[Collected data entries]
-- Opening Marker --

(** What [validate_url] returns carries a scheme whenever it parses, so
    validating it again, as [capture_screenshot] does, never puts [http://]
    before it a second time: the second call returns the URL unchanged when
    [urlparse] accepts it and raises the exception of [urlparse] otherwise.
    It does return when the submitted string had a scheme of its own. *)
Theorem validate_url_never_prefixes_twice :
  forall (w : World) (raw url : string),
    App.validate_url w raw = Ok url ->
    (forall p, Urllib.urlparse (ip_address_ok w) url = Ok p ->
               Urllib.scheme p <> EmptyString)
    /\ App.validate_url w url
       = match Urllib.urlparse (ip_address_ok w) url with
         | Ok _ => Ok url
         | Raise e => Raise e
         end
    /\ (forall p, Urllib.urlparse (ip_address_ok w) raw = Ok p ->
                  Urllib.scheme p <> EmptyString ->
                  App.validate_url w url = Ok url).
Proof.
  intros w raw url H.
  assert (Hscheme : forall p, Urllib.urlparse (ip_address_ok w) url = Ok p ->
                              Urllib.scheme p <> EmptyString).
  { unfold App.validate_url, bind in H.
    destruct (Urllib.urlparse (ip_address_ok w) raw) as [p0 | e] eqn:Hraw;
      [| discriminate H].
    destruct (String.eqb (Urllib.scheme p0) EmptyString) eqn:Hsch;
      injection H as <-; intros p Hp.
    - rewrite (urlparse_http_prefix _ _ _ Hp); discriminate.
    - rewrite Hraw in Hp; injection Hp as <-.
      apply String.eqb_neq, Hsch. }
  assert (Hagain :
    App.validate_url w url
    = match Urllib.urlparse (ip_address_ok w) url with
      | Ok _ => Ok url
      | Raise e => Raise e
      end).
  { unfold App.validate_url, bind.
    destruct (Urllib.urlparse (ip_address_ok w) url) as [p | e] eqn:Hp;
      [| reflexivity].
    specialize (Hscheme p eq_refl); apply String.eqb_neq in Hscheme.
    rewrite Hscheme; reflexivity. }
  split; [exact Hscheme |].
  split; [exact Hagain |].
  intros p Hp Hsch.
  assert (Hsame : url = raw).
  { unfold App.validate_url, bind in H; rewrite Hp in H.
    apply String.eqb_neq in Hsch; rewrite Hsch in H.
    injection H as <-; reflexivity. }
  rewrite Hagain, Hsame, Hp; reflexivity.
Qed.

Lemma validate_url_never_prefixes_twice_witness :
  App.validate_url Fixtures.unreachable "http://example.com/a"
  = Ok "http://example.com/a"
  /\ App.validate_url Fixtures.unreachable "https://example.com/a"
     = Ok "https://example.com/a"
  /\ App.validate_url Fixtures.unreachable "http://[::1" = Raise ValueError.
Proof.
  split; [| split].
  - destruct (validate_url_never_prefixes_twice Fixtures.unreachable
                "example.com/a" "http://example.com/a" eq_refl)
      as (_ & Hagain & _).
    rewrite Hagain; reflexivity.
  - destruct (validate_url_never_prefixes_twice Fixtures.unreachable
                "https://example.com/a" "https://example.com/a" eq_refl)
      as (_ & _ & Hown).
    apply (Hown {| Urllib.scheme := "https"; Urllib.netloc := "example.com";
                   Urllib.rest := "/a" |}); [reflexivity | discriminate].
  - destruct (validate_url_never_prefixes_twice Fixtures.unreachable
                "[::1" "http://[::1" eq_refl) as (_ & Hagain & _).
    rewrite Hagain; reflexivity.
Defined.

(** ** [index] *)

(** A POST whose URL [urlparse] accepts is always answered with a verdict:
    the constructor, the reshape and the frame never raise, so the handler
    of [index] that renders the error page is not reached, and the offline
    flag is set exactly for the status [offline].  A POST whose URL
    [urlparse] rejects makes [index] itself raise: [validate_url] is called
    before the [try]. *)
Theorem index_verdict_or_raise :
  forall (label prob : Type) (gbc : App.Classifier label prob) (w : World)
         (form : list (string * string)),
    match App.validate_url w (App.get form "url" EmptyString) with
    | Ok url =>
        exists prediction pro_non_phishing,
          App.index gbc w (App.POST form)
          = Ok (App.Verdict
                  (String.eqb (App.status (App.fetch_url_details w url))
                              "offline")
                  url (App.fetch_url_details w url)
                  pro_non_phishing prediction)
    | Raise e => App.index gbc w (App.POST form) = Raise e
    end.
Proof.
  intros label prob gbc w form; unfold App.index.
  destruct (App.validate_url w (App.get form "url" EmptyString))
    as [url | e]; [| reflexivity].
  destruct (analyse_returns gbc w url) as [fe [df [_ [_ Hrun]]]].
  simpl; rewrite Hrun.
  do 2 eexists.
  destruct (String.eqb (App.status (App.fetch_url_details w url)) "offline");
    reflexivity.
Qed.

(** ** [fetch_url_details] *)

(** [fetch_url_details] never raises and always returns one of the three
    statuses with the URL it was given; the error field is set exactly for
    the status [error], and unless the status is [online] every detail is
    [Unavailable] and there is no redirected URL. *)
Theorem fetch_url_details_statuses :
  forall (w : World) (url : string),
    let info := App.fetch_url_details w url in
    App.source_url info = url
    /\ App.detection_date info = datetime_now w
    /\ ((App.status info = "online" /\ App.error info = None
         /\ App.redirected_url info = Some url)
        \/ ((App.status info = "offline" /\ App.error info = None
             \/ App.status info = "error" /\ App.error info <> None)
            /\ App.redirected_url info = None
            /\ App.ip_address info = "Unavailable"
            /\ App.certificate_details info = "Unavailable"
            /\ App.location info = "Unavailable"
            /\ App.hosting_provider info = "Unavailable"
            /\ App.asn info = PStr "Unavailable")).
Proof.
  intros w url; cbv zeta; unfold App.fetch_url_details.
  destruct (tldextract w url) as [[dom suffix] | e1].
  2: { simpl; repeat split; right; repeat split; right; split;
       [reflexivity | discriminate]. }
  destruct (gethostbyname w (dom ++ "." ++ suffix)%string) as [ip | e2].
  2: { destruct (is_gaierror e2); simpl; repeat split; right; repeat split;
       [left; split; reflexivity
       | right; split; [reflexivity | discriminate]]. }
  destruct (bind (requests_get w ("http://ip-api.com/json/" ++ ip)%string)
                 (fun r => json w (text r))) as [geo | e3].
  - simpl; repeat split; left; repeat split.
  - simpl; repeat split; right; repeat split; right; split;
      [reflexivity | discriminate].
Qed.

(** Of the exceptions of the resolver only [gaierror] means [offline], any
    other one gives the status [error]; and once the address and its
    geolocation are known, a failing WHOIS lookup does not change the
    status [online]: the ASN is [N/A]. *)
Theorem fetch_url_details_resolver_and_whois :
  forall (w : World) (url dom suffix : string),
    tldextract w url = Ok (dom, suffix) ->
    (forall e, gethostbyname w (dom ++ "." ++ suffix)%string = Raise e ->
               App.status (App.fetch_url_details w url)
               = if is_gaierror e then "offline" else "error")
    /\ (forall ip r geo e,
          gethostbyname w (dom ++ "." ++ suffix)%string = Ok ip ->
          requests_get w ("http://ip-api.com/json/" ++ ip)%string = Ok r ->
          json w (text r) = Ok geo ->
          whois w (dom ++ "." ++ suffix)%string = Raise e ->
          App.status (App.fetch_url_details w url) = "online"
          /\ App.ip_address (App.fetch_url_details w url) = ip
          /\ App.asn (App.fetch_url_details w url) = PStr "N/A").
Proof.
  intros w url dom suffix Htld; unfold App.fetch_url_details; rewrite Htld.
  split.
  - intros e He; rewrite He; destruct (is_gaierror e); reflexivity.
  - intros ip r geo e Hip Hr Hgeo Hwhois.
    rewrite Hip, Hr; unfold bind; rewrite Hgeo, Hwhois; repeat split.
Qed.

-- Closing Marker --

WHAT YOU NEED TO DO:
Reproduce the entries exactly, starting at their first line and stopping after the line with "[urlparse] accepts it".

OUTPUT OF THE TASK:
(** What [validate_url] returns carries a scheme whenever it parses, so
    validating it again, as [capture_screenshot] does, never puts [http://]
    before it a second time: the second call returns the URL unchanged when
    [urlparse] accepts it and raises the exception of [urlparse] otherwise.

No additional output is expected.